(* ===== verification/Peers.v ===== *)
(** * Peer connections (src/src/modules/networking/networking.{hpp,cpp})

    The state machine of the bootnode peers: Connectable, Connecting, Connected, Backoff.
    Connecting is asynchronous; [pr_connects] are the attempts under way.  Times are
    nanoseconds of the steady clock, backoffs milliseconds. *)

From S2P Require Import Prelude Errors Types CachedTree Networking.

Definition kInitBackoff : N := 10 * 1000.
Definition kMaxBackoff : N := 5 * 60 * 1000.
(** A duration in milliseconds added to a time point. *)
Definition after_ms (now ms : N) : N := now + ms * 1000000.

(** PeerState *)
Inductive PeerStatus :=
| Connectable (backoff : N)
| Connecting (backoff : N)
| Connected
| Backoff (backoff : N) (backoff_until : N).
Record PeerInfo := mkPeerInfo {
  pi_id : PeerId;
  pi_addresses : list N;
}.
Record PeerState := mkPeerState {
  ps_info : PeerInfo;
  ps_state : PeerStatus;
}.

(** libp2p::PeerId of a bootnode, its address and its role *)
Record BootnodeInfo := mkBootnodeInfo {
  bn_address : N;
  bn_peer_id : PeerId;
  bn_is_aggregator : bool;
}.

(** connectable_peers_, peer_states_, subnet_aggregators_ (in its iteration order) and
    the random engine. *)
Record Peers := mkPeers {
  pr_connectable : list PeerId;
  pr_states : gmap PeerId PeerState;
  pr_aggregators : list PeerId;
  pr_random : N;
  pr_connects : list PeerId;
}.

(** [std::uniform_int_distribution{0, max}(engine)]: a value and the engine's next state. *)
Class Uniform := {
  uniform : N → N → N * N;
  uniform_le max engine : (uniform max engine).1 ≤ max;
}.

Definition set_status (st : PeerStatus) (p : PeerState) : PeerState := mkPeerState (ps_info p) st.
Definition is_connectable (st : PeerStatus) : bool :=
  match st with Connectable _ => true | _ => false end.
Definition is_active (st : PeerStatus) : bool :=
  match st with Connecting _ | Connected => true | _ => false end.

Section peers.
Context `{UnorderedMap} `{UnorderedMultimap} `{Uniform}.
Local Abbreviation M := (SM Peers error).

Definition set_states (m : gmap PeerId PeerState) (p : Peers) : Peers :=
  mkPeers (pr_connectable p) m (pr_aggregators p) (pr_random p) (pr_connects p).
Definition set_connectable (l : list PeerId) (p : Peers) : Peers :=
  mkPeers l (pr_states p) (pr_aggregators p) (pr_random p) (pr_connects p).

(** The loop of on_loaded_success over the bootnodes. *)
Definition add_bootnode (self : PeerId) (subnets : gset N) (subnet_count : N) (p : Peers)
    (entry : ValidatorIndex * BootnodeInfo) : result Peers :=
  let '(validator_index, bootnode) := entry in
  let id := bn_peer_id bootnode in
  if id =? self then Ok p
  else
    subnet ← (if bn_is_aggregator bootnode then s ← validatorSubnet validator_index subnet_count; Ok (Some s)
              else Ok None);
    let aggregator := match subnet with Some s => bool_decide (s ∈ subnets) | None => false end in
    Ok (mkPeers
      (if aggregator then pr_connectable p else pr_connectable p ++ [id])
      (emplace id (mkPeerState (mkPeerInfo id [bn_address bootnode]) (Connectable kInitBackoff)) (pr_states p))
      (if aggregator
       then (if decide (id ∈ pr_aggregators p) then pr_aggregators p else mm_emplace id (pr_aggregators p))
       else pr_aggregators p)
      (pr_random p) (pr_connects p)).
Definition load_bootnodes (self : PeerId) (subnets : gset N) (subnet_count validator_count : N)
    (bootnodes : list BootnodeInfo) (engine : N) : result Peers :=
  oc_foldl (add_bootnode self subnets subnet_count) (mkPeers [] ∅ [] engine [])
    (zip (seqN 0 validator_count) bootnodes).

(** on_peer_connected; the part about peer_states_ *)
Definition onPeerConnected (peer_id : PeerId) : M () :=
  p ← sm_get;
  match pr_states p !! peer_id with
  | None => mret ()
  | Some state =>
      match ps_state state with
      | Connected => mret ()
      | Connectable _ =>
          if decide (peer_id ∈ pr_connectable p) then
            children ← sm_lift (erase_element peer_id (pr_connectable p));
            sm_put (set_states (<[peer_id := set_status Connected state]> (pr_states p))
                      (set_connectable children p))
          else sm_throw LogicError
      | _ => sm_put (set_states (<[peer_id := set_status Connected state]> (pr_states p)) p)
      end
  end.

(** on_peer_disconnected *)
Definition onPeerDisconnected (now : N) (peer_id : PeerId) : M () :=
  sm_modify (λ p,
    match pr_states p !! peer_id with
    | Some state =>
        match ps_state state with
        | Connected =>
            set_states (<[peer_id := set_status (Backoff kInitBackoff (after_ms now kInitBackoff)) state]>
                          (pr_states p)) p
        | _ => p
        end
    | None => p
    end).

(** The first loop of connectToPeers: counts the active peers and ends expired backoffs. *)
Definition expire_backoff (now : N) (acc : N * Peers) (entry : PeerId * PeerState) : N * Peers :=
  let '(active, p) := acc in
  let '(id, state) := entry in
  match ps_state state with
  | Connecting _ | Connected => (active + 1, p)
  | Backoff backoff until =>
      if until <=? now then
        (active, mkPeers
          (if decide (pi_id (ps_info state) ∈ pr_aggregators p) then pr_connectable p
           else pr_connectable p ++ [pi_id (ps_info state)])
          (<[id := set_status (Connectable backoff) state]> (pr_states p))
          (pr_aggregators p) (pr_random p) (pr_connects p))
      else acc
  | Connectable _ => acc
  end.

(** The lambda connect: Connectable => Connecting, and an attempt is started. *)
Definition connect (id : PeerId) (state : PeerState) : M () :=
  match ps_state state with
  | Connectable backoff =>
      sm_modify (λ p, mkPeers (pr_connectable p)
        (<[id := set_status (Connecting backoff) state]> (pr_states p))
        (pr_aggregators p) (pr_random p) (pr_connects p ++ [pi_id (ps_info state)]))
  | _ => sm_throw BadVariantAccess
  end.

(** The loop over the aggregators of the subnet. *)
Fixpoint connect_aggregators (ids : list PeerId) (active : N) : M N :=
  match ids with
  | [] => mret active
  | id :: ids =>
      p ← sm_get;
      state ← sm_lift (of_option OutOfRange (pr_states p !! id));
      if is_connectable (ps_state state)
      then connect id state ≫= λ _, connect_aggregators ids (active + 1)
      else connect_aggregators ids active
  end.

(** The loop that picks random connectable peers. *)
Fixpoint connect_random (fuel : nat) (want active : N) : M N :=
  p ← sm_get;
  if active <? want then
    match last (pr_connectable p), fuel with
    | None, _ => mret active
    | Some _, O => sm_throw OutOfFuel
    | Some back, S fuel =>
        let l := pr_connectable p in
        let '(i, engine) := uniform (lengthN l - 1) (pr_random p) in
        id ← sm_lift (of_option OutOfRange (l !! N.to_nat i));
        (* swap with the last one and pop_back *)
        sm_put (mkPeers (take (length l - 1) (<[N.to_nat i := back]> l)) (pr_states p) (pr_aggregators p)
                  engine (pr_connects p)) ≫= λ _,
        state ← sm_lift (of_option OutOfRange (pr_states p !! id));
        connect id state ≫= λ _,
        connect_random fuel want (active + 1)
    end
  else mret active.

Definition connectToPeers (now : N) (max_bootnodes : option N) : M () :=
  p ← sm_get;
  let want := N.of_nat (size (pr_states p)) in
  let want := match max_bootnodes with Some limit => N.min want limit | None => want end in
  let '(active, p) := foldl (expire_backoff now) (0, p) (iteration (pr_states p)) in
  sm_put p ≫= λ _,
  active ← connect_aggregators (pr_aggregators p) active;
  p ← sm_get;
  connect_random (length (pr_connectable p)) want active ≫= λ _, mret ().

(** The end of the coroutine of connect. *)
Definition onConnectFinished (now : N) (peer_id : PeerId) (success : bool) : M () :=
  p ← sm_get;
  state ← sm_lift (of_option OutOfRange (pr_states p !! peer_id));
  if success then mret ()
  else
    match ps_state state with
    | Connecting backoff =>
        sm_put (set_states (<[peer_id := set_status
          (Backoff (N.min (2 * backoff) kMaxBackoff) (after_ms now backoff)) state]> (pr_states p)) p)
    | _ => mret ()
    end.
End peers.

● ● ● ● ● ● ●

- **To do**:
Where in the records does the word "list" appear? Copy each line that holds it.

- **Response to the task**:
  pi_addresses : list N;
  pr_connectable : list PeerId;
  pr_aggregators : list PeerId;
  pr_connects : list PeerId;
Definition set_connectable (l : list PeerId) (p : Peers) : Peers :=
    (bootnodes : list BootnodeInfo) (engine : N) : result Peers :=
Fixpoint connect_aggregators (ids : list PeerId) (active : N) : M N :=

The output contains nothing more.